§ **To do**
Copy out the lines of the records below, and only those lines, from the one with "assert (tasks k2" through the one with "p_queue p' = []", exactly as they appear.

§ **Given records**
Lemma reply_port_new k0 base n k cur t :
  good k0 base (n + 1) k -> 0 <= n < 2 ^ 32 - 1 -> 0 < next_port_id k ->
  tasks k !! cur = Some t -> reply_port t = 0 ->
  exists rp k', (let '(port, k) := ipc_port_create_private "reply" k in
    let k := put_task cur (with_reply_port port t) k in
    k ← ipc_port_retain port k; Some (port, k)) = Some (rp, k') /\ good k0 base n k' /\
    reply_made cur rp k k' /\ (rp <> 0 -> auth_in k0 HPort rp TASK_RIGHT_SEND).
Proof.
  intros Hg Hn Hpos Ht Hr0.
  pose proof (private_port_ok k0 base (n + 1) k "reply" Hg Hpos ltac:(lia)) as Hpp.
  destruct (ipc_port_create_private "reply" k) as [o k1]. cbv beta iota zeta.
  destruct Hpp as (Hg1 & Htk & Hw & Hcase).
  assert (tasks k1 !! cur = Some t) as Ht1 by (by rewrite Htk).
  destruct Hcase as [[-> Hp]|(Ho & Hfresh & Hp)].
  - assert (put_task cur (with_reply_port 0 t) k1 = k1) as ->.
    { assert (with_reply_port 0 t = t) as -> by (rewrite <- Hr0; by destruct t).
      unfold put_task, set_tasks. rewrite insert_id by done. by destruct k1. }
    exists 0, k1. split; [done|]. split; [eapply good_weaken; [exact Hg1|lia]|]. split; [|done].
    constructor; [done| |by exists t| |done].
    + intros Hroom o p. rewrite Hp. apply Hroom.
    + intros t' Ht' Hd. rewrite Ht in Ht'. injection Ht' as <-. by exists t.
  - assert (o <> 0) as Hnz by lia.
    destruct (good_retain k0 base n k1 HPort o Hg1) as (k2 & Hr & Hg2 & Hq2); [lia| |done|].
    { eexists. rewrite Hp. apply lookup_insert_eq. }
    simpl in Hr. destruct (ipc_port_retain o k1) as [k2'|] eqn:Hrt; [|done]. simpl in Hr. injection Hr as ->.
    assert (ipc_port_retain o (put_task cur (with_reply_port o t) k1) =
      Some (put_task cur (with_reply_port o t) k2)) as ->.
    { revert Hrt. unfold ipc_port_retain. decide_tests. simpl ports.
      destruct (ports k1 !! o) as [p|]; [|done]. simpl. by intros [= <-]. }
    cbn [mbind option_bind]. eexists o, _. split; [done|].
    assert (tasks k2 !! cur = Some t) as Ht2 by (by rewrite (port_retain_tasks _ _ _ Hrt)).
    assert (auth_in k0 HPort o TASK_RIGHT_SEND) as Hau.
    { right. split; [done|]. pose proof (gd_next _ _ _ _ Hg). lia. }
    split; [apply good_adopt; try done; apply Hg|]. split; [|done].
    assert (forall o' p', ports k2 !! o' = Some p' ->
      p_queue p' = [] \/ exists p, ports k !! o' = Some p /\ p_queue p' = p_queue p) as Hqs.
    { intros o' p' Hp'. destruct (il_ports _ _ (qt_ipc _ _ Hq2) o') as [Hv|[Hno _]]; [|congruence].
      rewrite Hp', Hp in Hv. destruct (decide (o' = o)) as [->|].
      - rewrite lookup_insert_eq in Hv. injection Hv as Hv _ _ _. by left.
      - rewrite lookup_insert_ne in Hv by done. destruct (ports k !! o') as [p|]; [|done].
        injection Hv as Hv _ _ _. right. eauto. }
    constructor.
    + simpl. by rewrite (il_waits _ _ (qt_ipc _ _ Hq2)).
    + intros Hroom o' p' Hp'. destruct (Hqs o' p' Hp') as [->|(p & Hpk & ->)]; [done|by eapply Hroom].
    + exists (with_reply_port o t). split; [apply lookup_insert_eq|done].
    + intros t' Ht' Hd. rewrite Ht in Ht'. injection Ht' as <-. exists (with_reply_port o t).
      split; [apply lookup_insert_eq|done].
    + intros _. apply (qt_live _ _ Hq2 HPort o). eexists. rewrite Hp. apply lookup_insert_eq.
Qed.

§ **The answer**
    assert (tasks k2 !! cur = Some t) as Ht2 by (by rewrite (port_retain_tasks _ _ _ Hrt)).
    assert (auth_in k0 HPort o TASK_RIGHT_SEND) as Hau.
    { right. split; [done|]. pose proof (gd_next _ _ _ _ Hg). lia. }
    split; [apply good_adopt; try done; apply Hg|]. split; [|done].
    assert (forall o' p', ports k2 !! o' = Some p' ->
      p_queue p' = [] \/ exists p, ports k !! o' = Some p /\ p_queue p' = p_queue p) as Hqs.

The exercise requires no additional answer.